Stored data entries
···

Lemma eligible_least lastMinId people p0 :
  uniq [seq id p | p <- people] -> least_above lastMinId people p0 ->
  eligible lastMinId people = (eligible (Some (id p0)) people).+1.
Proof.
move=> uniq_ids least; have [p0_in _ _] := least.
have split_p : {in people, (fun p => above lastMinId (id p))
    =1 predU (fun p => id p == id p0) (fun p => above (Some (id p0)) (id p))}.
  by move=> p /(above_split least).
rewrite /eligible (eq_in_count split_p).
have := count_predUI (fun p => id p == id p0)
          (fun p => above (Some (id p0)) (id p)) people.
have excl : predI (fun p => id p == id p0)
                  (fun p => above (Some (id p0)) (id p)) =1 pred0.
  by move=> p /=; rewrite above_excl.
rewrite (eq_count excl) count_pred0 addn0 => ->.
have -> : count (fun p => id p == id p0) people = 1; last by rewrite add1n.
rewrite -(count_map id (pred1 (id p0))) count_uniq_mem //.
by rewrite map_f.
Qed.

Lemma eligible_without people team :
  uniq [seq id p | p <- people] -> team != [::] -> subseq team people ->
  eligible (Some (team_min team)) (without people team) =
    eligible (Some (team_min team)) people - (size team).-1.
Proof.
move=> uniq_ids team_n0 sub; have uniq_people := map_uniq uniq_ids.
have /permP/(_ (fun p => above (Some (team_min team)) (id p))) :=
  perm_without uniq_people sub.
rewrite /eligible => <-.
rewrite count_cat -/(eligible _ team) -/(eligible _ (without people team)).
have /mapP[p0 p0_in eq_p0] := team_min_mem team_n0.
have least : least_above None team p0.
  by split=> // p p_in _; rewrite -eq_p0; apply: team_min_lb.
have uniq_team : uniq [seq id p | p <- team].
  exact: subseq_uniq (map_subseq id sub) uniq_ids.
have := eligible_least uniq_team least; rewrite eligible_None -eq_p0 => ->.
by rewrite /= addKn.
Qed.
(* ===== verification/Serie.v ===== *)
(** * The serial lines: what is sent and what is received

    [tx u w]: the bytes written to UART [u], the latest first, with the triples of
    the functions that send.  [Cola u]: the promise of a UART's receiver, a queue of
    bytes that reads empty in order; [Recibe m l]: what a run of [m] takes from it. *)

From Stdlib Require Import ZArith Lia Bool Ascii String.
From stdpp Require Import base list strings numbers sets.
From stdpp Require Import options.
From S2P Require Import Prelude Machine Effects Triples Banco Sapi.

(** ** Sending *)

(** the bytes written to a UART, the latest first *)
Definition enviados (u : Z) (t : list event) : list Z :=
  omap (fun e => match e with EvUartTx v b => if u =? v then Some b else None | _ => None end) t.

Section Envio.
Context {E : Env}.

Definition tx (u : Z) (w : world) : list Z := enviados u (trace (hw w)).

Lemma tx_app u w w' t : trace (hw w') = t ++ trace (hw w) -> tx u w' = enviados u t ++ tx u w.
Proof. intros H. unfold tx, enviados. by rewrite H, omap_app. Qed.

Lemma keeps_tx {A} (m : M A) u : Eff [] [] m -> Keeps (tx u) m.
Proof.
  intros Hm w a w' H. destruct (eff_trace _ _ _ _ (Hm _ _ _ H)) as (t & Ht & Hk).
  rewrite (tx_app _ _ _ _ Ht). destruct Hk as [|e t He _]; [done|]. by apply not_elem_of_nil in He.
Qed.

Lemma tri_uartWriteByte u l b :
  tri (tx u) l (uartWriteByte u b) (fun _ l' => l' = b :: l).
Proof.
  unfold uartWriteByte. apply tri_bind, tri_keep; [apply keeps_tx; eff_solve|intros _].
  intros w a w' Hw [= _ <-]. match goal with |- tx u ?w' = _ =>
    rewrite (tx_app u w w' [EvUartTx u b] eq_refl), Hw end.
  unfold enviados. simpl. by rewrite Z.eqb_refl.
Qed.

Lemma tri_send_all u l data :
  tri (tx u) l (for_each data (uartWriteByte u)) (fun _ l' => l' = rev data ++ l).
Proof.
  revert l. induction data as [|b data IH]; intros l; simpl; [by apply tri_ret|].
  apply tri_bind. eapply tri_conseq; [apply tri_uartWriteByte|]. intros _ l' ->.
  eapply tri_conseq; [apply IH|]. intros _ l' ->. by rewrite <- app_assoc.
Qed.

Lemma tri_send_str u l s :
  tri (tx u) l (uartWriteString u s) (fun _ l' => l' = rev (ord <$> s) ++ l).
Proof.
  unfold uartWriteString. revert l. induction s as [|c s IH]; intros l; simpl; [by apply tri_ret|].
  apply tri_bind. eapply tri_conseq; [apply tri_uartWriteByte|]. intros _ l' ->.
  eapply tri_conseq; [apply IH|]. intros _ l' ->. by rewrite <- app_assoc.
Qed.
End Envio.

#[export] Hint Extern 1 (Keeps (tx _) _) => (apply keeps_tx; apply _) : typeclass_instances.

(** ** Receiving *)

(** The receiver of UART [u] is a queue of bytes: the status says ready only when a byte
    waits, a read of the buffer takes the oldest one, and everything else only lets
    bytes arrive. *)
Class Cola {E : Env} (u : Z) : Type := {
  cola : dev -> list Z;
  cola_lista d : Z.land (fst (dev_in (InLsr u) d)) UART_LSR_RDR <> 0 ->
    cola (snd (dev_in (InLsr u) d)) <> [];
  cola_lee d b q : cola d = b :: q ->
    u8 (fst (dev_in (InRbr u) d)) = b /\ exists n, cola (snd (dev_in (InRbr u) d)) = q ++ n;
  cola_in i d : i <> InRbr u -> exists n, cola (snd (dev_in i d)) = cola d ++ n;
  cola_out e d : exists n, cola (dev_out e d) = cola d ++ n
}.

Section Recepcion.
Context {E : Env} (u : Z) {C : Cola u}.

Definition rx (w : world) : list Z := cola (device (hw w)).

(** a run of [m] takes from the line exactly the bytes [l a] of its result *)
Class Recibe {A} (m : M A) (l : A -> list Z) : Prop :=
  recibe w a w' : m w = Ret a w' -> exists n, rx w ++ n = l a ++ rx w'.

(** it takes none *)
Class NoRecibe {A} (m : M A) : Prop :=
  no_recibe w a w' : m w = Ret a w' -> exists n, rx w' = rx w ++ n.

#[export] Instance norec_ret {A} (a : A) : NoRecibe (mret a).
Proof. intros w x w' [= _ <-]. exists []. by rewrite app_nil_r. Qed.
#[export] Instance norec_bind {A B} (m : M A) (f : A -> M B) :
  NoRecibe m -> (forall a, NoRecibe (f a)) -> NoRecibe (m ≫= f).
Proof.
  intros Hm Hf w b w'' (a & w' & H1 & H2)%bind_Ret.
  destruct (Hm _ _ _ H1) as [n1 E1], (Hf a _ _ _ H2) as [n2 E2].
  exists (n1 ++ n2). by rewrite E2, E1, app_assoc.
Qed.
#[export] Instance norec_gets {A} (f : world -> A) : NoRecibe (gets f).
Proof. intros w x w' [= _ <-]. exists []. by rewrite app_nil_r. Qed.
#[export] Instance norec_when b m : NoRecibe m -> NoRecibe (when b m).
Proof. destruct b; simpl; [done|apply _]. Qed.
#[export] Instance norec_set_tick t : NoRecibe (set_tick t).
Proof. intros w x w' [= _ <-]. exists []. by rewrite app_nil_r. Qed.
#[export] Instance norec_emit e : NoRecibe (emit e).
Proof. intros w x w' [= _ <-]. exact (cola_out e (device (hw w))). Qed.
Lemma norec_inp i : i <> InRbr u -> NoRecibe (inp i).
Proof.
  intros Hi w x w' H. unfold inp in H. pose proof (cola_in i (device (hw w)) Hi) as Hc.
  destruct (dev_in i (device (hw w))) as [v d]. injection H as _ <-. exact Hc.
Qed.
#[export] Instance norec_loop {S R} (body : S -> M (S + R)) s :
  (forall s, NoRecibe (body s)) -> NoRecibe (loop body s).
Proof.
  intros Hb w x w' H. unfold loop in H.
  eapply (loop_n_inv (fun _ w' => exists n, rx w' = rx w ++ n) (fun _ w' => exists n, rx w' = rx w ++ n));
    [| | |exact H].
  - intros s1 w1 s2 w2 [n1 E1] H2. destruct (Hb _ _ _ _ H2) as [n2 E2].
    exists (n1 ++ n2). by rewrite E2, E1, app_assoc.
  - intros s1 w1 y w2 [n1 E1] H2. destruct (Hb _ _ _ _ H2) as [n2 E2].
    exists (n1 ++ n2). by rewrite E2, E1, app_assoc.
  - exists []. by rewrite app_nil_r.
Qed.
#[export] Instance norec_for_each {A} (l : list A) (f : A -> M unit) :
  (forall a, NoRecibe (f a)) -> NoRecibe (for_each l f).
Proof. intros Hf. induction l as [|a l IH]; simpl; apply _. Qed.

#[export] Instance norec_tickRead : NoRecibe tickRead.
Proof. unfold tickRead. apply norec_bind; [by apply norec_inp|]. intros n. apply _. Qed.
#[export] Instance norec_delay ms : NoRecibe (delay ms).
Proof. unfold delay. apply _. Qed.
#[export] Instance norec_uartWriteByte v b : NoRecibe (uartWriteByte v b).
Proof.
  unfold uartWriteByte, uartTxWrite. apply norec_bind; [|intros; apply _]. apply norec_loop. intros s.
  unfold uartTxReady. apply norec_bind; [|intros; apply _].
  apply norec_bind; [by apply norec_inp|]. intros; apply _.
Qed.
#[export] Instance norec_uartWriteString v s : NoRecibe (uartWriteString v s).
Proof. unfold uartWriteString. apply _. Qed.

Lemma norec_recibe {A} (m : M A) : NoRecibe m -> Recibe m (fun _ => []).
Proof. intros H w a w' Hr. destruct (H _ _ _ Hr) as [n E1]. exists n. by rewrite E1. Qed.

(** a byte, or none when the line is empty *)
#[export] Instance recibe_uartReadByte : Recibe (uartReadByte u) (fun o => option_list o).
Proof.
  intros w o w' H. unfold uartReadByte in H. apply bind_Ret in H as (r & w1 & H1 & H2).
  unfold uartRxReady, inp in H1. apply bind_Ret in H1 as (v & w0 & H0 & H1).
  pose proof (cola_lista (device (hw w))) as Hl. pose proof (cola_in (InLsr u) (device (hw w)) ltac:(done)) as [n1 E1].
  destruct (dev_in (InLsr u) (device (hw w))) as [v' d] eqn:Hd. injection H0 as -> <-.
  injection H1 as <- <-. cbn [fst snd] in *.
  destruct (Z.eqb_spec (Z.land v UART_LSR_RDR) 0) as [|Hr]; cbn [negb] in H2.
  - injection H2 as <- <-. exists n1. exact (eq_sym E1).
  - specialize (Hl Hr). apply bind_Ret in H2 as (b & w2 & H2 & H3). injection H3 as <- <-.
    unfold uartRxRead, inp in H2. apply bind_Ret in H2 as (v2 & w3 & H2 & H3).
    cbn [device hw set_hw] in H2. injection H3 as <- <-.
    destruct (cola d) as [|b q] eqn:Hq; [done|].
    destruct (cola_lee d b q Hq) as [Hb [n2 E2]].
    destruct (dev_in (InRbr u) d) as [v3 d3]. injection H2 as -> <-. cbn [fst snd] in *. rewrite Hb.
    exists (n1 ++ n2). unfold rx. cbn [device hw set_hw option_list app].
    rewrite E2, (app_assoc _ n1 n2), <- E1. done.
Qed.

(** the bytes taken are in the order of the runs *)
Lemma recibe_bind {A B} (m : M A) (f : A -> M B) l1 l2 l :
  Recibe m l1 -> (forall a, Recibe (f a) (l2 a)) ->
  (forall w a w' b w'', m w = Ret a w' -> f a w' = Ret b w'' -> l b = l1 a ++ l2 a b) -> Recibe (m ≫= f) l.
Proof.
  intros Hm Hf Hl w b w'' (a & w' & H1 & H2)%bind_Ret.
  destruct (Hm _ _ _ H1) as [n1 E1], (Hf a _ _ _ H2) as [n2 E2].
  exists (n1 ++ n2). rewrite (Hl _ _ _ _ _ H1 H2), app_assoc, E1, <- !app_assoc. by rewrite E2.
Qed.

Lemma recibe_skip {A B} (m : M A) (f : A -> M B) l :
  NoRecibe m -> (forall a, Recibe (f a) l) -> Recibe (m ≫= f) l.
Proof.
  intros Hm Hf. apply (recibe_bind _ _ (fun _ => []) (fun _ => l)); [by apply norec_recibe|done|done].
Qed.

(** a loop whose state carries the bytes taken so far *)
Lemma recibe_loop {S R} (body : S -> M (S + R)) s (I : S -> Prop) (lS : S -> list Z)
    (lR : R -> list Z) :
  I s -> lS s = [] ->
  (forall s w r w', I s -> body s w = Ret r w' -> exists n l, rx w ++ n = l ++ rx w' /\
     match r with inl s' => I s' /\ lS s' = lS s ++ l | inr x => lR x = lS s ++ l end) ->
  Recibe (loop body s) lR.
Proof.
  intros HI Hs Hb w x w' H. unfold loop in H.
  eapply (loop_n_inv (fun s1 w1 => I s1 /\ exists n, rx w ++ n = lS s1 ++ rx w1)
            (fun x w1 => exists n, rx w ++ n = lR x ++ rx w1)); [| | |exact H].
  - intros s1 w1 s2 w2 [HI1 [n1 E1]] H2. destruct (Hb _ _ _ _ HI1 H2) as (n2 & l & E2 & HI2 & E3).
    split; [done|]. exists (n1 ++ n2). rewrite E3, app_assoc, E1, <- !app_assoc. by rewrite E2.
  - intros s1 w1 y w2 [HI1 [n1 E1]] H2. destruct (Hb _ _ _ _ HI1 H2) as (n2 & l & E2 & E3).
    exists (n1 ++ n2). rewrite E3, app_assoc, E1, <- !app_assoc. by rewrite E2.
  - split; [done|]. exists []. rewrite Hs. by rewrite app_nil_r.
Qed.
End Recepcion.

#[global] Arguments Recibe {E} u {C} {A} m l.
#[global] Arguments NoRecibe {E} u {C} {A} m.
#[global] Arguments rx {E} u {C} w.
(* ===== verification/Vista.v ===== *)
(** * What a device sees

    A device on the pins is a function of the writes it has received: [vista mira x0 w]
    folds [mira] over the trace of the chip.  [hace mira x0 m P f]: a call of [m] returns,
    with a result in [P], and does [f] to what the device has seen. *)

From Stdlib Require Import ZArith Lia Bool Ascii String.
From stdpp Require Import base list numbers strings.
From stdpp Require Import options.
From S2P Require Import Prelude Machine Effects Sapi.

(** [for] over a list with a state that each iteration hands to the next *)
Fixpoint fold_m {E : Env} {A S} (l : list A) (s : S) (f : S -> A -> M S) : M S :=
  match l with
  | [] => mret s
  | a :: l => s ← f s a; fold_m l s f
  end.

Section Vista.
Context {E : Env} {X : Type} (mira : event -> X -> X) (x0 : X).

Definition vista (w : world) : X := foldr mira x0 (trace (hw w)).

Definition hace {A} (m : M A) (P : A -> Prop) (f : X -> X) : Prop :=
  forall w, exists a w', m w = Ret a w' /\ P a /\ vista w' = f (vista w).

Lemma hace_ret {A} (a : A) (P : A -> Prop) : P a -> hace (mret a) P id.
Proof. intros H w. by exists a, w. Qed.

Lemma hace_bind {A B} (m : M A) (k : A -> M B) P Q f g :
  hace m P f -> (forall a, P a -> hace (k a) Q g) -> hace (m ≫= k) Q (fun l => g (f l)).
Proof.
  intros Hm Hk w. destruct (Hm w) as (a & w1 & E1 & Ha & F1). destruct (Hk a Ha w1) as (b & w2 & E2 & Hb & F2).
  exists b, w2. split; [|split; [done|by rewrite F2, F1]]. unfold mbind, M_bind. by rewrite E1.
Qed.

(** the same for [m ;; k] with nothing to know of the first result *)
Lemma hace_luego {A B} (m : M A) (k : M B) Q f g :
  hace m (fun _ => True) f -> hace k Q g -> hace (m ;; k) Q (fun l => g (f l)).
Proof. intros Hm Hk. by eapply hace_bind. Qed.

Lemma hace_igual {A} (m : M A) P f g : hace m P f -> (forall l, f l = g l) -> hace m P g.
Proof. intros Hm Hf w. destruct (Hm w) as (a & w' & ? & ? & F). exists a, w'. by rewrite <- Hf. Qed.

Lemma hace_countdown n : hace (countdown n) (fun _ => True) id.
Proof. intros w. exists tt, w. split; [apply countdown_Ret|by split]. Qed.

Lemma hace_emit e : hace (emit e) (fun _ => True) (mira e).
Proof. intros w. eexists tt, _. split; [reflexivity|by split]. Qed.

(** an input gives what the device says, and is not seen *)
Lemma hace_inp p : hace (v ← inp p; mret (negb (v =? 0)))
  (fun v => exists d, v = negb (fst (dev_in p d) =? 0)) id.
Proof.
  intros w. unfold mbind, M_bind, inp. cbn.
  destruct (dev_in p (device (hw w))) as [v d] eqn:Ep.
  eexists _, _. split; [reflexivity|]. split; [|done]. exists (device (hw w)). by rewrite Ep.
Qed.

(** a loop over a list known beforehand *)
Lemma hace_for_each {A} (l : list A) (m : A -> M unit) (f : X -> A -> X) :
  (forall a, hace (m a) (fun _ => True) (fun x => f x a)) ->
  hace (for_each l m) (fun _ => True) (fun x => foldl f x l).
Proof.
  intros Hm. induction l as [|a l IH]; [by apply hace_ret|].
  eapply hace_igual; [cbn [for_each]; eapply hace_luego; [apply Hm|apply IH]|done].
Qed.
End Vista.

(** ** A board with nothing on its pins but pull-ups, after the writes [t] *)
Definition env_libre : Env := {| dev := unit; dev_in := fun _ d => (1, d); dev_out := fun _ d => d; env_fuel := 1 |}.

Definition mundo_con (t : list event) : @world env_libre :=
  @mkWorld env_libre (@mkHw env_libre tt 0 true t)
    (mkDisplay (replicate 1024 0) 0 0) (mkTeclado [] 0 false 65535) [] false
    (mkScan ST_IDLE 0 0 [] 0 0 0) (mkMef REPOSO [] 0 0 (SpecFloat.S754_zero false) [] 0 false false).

···

Read the records above. Show each line that has the string "receiver".

→ Response for this exercise
    the functions that send.  [Cola u]: the promise of a UART's receiver, a queue of
(** The receiver of UART [u] is a queue of bytes: the status says ready only when a byte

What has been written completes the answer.